Esophageal fistula formation is one of the most feared complications of radiofrequency catheter ablation. This procedure and its many variations, such as the “maze,” are becoming the mainstream treatment for atrial fibrillation owing to limitations of antiarrhythmic drugs. The incidence of this complication rate has been reported to be from 0.01% to 1%.
To delineate the importance of using the en bloc Letulle method of dissection for identifying esophageal fistulas for cases with a history of radiofrequency catheter ablation.
Six autopsy cases with a history of radiofrequency catheter ablation for atrial fibrillation were selected from 1736 autopsies performed between 2009 and 2020.
The initial presenting symptoms included neurologic symptoms, chest pains, epigastric discomfort, and sepsis. Transesophageal echocardiogram of 4 cases showed no evidence of thrombus or vegetation, however, 2 cases had evidence of atrial esophageal fistula.

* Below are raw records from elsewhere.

(** C32: a reconcile of a workspace that ends without an error leaves what the
    grant allows and no more: the containers of its deployment ask together for
    at most the granted CPU, memory and GPUs, none of it runs while the
    workspace is suspended, its volume holds at least the granted storage and
    never shrinks, and its secret keeps the token it had. *)
Theorem workspace_reconciled namespace name s o v spec out s' :
  let volume := ("persistentvolumeclaims", namespace, name) in
  let secret := ("secrets", namespace, name ++ "-auth") in
  let pods := ("deployments", namespace, name) in
  kb_objects s !! ("nexusworkspaces", namespace, name) = Some o → ko_Spec o = CustomSpec v →
  decode_workspace v = Some spec →
  stays volume (kb_objects s) → stays secret (kb_objects s) → stays pods (kb_objects s) →
  workspace_Reconcile reconciler namespace name s = (out, s') → oc_Error out = None →
  spec_at volume (claim_within (claimed (kb_objects s) volume) (requested_storage spec)) (kb_objects s')
  ∧ spec_at secret (secret_kept (token_at (kb_objects s) secret)) (kb_objects s')
  ∧ spec_at pods (deployment_within name spec) (kb_objects s').
Proof using All.
  intros volume secret pods Ho Hv Hd Sv Ss Sp Hrun Hout.
  destruct (workspace_steps _ _ _ _ _ _ _ _ Ho Hv Hd Hrun Hout)
    as (Hvalid&a1&a2&d&s0&s1&s2&s3&E0&C1&C2&C3&Hend).
  fold volume in C1. fold secret in C2. fold pods in C3. rewrite <-E0 in *.
  assert (Mv : ∀ o P, keeps P (workspace_claim reconciler name spec o))
    by (intros o' P; apply (keeps_mutations name spec P o')).
  assert (Ms : ∀ o P, keeps P (workspace_secret name o))
    by (intros o' P; apply (keeps_mutations name spec P o')).
  assert (Md : ∀ o P, keeps P (workspace_deployment reconciler name spec o))
    by (intros o' P; apply (keeps_mutations name spec P o')).
  pose proof (λ n P HP Hne, after_other n volume P HP Hne _ s0 _ s1 (λ o, Mv o P) C1) as F1.
  pose proof (λ n P HP Hne, after_other n secret P HP Hne _ s1 _ s2 (λ o, Ms o P) C2) as F2.
  pose proof (λ n P HP Hne, after_other n pods P HP Hne _ s2 _ s3 (λ o, Md o P) C3) as F3.
  assert (Ls : kb_objects s1 !! secret = kb_objects s0 !! secret).
  { by apply (F1 secret (λ m, m !! secret = kb_objects s0 !! secret)); [intros m m' -> |..]. }
  split_and!.
  - destruct (CreateOrUpdate_ok _ _ _ _ _ Mv Sv C1) as (w&o1&Hok&Hat).
    apply (Hend volume); [apply spec_at_local|done..|].
    apply (F3 volume); [apply spec_at_local|done|]. apply (F2 volume); [apply spec_at_local|done|].
    eapply spec_at_mono, Hat. intros k ->. eapply claim_ok, Hok.
    + unfold claimed. by destruct (kb_objects s0 !! volume).
    + unfold requested_storage, gigabyte, invalid_workspace in *. lia.
  - assert (Ss1 : stays secret (kb_objects s1)) by (by apply (F1 secret); [apply stays_local|..]).
    destruct (CreateOrUpdate_ok _ _ _ _ _ Ms Ss1 C2) as (w&o1&Hok&Hat).
    apply (Hend secret); [apply spec_at_local|done..|].
    apply (F3 secret); [apply spec_at_local|done|].
    eapply spec_at_mono, Hat. intros k ->. eapply secret_ok, Hok.
    rewrite Ls. unfold token_at. by destruct (kb_objects s0 !! secret).
  - assert (Sp2 : stays pods (kb_objects s2)).
    { apply (F2 pods); [apply stays_local|done|]. by apply (F1 pods); [apply stays_local|..]. }
    destruct (CreateOrUpdate_ok _ _ _ _ _ Md Sp2 C3) as (w&o1&Hok&Hat).
    apply (Hend pods); [apply spec_at_local|done..|].
    eapply spec_at_mono, Hat. intros k ->. by eapply deployment_ok, Hok.
Qed.
End workspaces.

(** ** The order of the environment *)

Section churn.
Context `{Host} `{KubeAPI} `{OperatorEnv}.
Hypothesis answers : ∀ k, api_error k = None.

Definition variables (order : list (string * string)) : list (string * env_source) :=
  (λ '(name, value), (name, Value value)) <$> order.

Lemma variables_inj l l' : variables l = variables l' → l = l'.
Proof. apply (list_fmap_eq_inj _). intros [] []. naive_solver. Qed.

(** The variables of an agent's containers are written in the order in which
    a loop visits a map: a reconcile that visits them in another order than the
    one that made the deployment replaces the containers of an unchanged agent,
    so its pods are rolled out again. *)
Theorem env_order_churn n name spec plan s o d c rest k :
  let env := default ∅ (pc_Env <$> aw_Containers (ap_Workload plan) !! 0%nat) in
  kb_objects s !! n = Some o → ko_Deleted o = false → ko_Owner o = Some ("nexusagents", name) →
  ko_Spec o = DeploymentSpec d → dep_Containers d = c :: rest →
  ctn_Env c = variables (map_order k env) →
  map_order (S (w_tick (kb_world s))) env ≠ map_order k env →
  let s' := (CreateOrUpdate n (agent_deployment name spec plan) s).2 in
  ∃ o' d', kb_objects s' !! n = Some o' ∧ ko_Spec o' = DeploymentSpec d'
    ∧ ko_ResourceVersion o' = kb_version s ∧ dep_Containers d' ≠ dep_Containers d
    ∧ (∃ c', head (dep_Containers d') = Some c' ∧ ctn_Env c' ≡ₚ ctn_Env c).
Proof using answers.
  intros env Ho Hdel Hown Hd Hc Henv Horder s'.
  set (w := S (w_tick (kb_world s))) in *.
  assert (Hget : kget n s = (Ok o, called_once s)).
  { unfold kget. rewrite answered by done. change (kb_objects (called_once s)) with (kb_objects s).
    by rewrite Ho. }
  set (r := agent_deployment name spec plan o (called_once s)).
  assert (Hmut : ∃ o1 d1 c1, r.1 = Ok o1 ∧ ko_Spec o1 = DeploymentSpec d1
    ∧ head (dep_Containers d1) = Some c1 ∧ ctn_Env c1 = variables (map_order w env)
    ∧ ko_Deleted o1 = false ∧ ko_ResourceVersion o1 = ko_ResourceVersion o
    ∧ kb_objects r.2 = kb_objects s ∧ kb_version r.2 = kb_version s).
  { unfold r, agent_deployment, envVars, host, ask, mbind, K_bind, mret, K_ret. simpl.
    unfold SetControllerReference. simpl. rewrite Hown, Hdel. simpl.
    rewrite decide_True by (by right). do 3 eexists. by split_and!. }
  destruct Hmut as (o1&d1&c1&Hok&Hspec&Hhead&Henv1&Hdel1&Hrv&Hobj&Hver).
  assert (Hneq : dep_Containers d1 ≠ dep_Containers d).
  { intros E. rewrite E, Hc in Hhead. injection Hhead as <-. apply Horder.
    apply variables_inj. by rewrite <-Henv1, <-Henv. }
  unfold s', CreateOrUpdate, mbind, K_bind. rewrite Hget. fold r.
  destruct r as [r1 s1]. simpl in *. subst r1.
  destruct (deep_equal o o1) eqn:Heq.
  { apply deep_equal_eq in Heq as <-. rewrite Hd in Hspec. by injection Hspec as <-. }
  unfold kupdate. rewrite answered by done.
  change (kb_objects (called_once s1)) with (kb_objects s1). rewrite Hobj, Ho.
  rewrite decide_False by (intros Hn; by apply Hn).
  rewrite decide_False by (intros [? _]; congruence). simpl.
  eexists _, d1. rewrite lookup_insert_eq. split_and!; [done|done|by rewrite <-Hver|done|].
  exists c1. split; [done|]. rewrite Henv1, Henv. unfold variables.
  by rewrite !map_order_perm.
Qed.
End churn.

The autopsy findings included 5 atrial esophageal fistulas and 1 esophagopericardial fistula. Atrial esophageal fistulas were small and could be detected without difficulty when the en bloc Letulle technique was used and would have been easily missed by the Virchow method. The immediate causes of the deaths were myocardial ischemia, septic emboli to brain and heart, hypovolemic shock secondary to exsanguination, stroke, and coagulopathy.
To date, this is the largest collection of autopsy cases showing esophageal fistula associated with prior radiofrequency catheter ablation. The Letulle dissection method is preferable in this setting.
The authors have no relevant financial interest in the products or companies described in this article.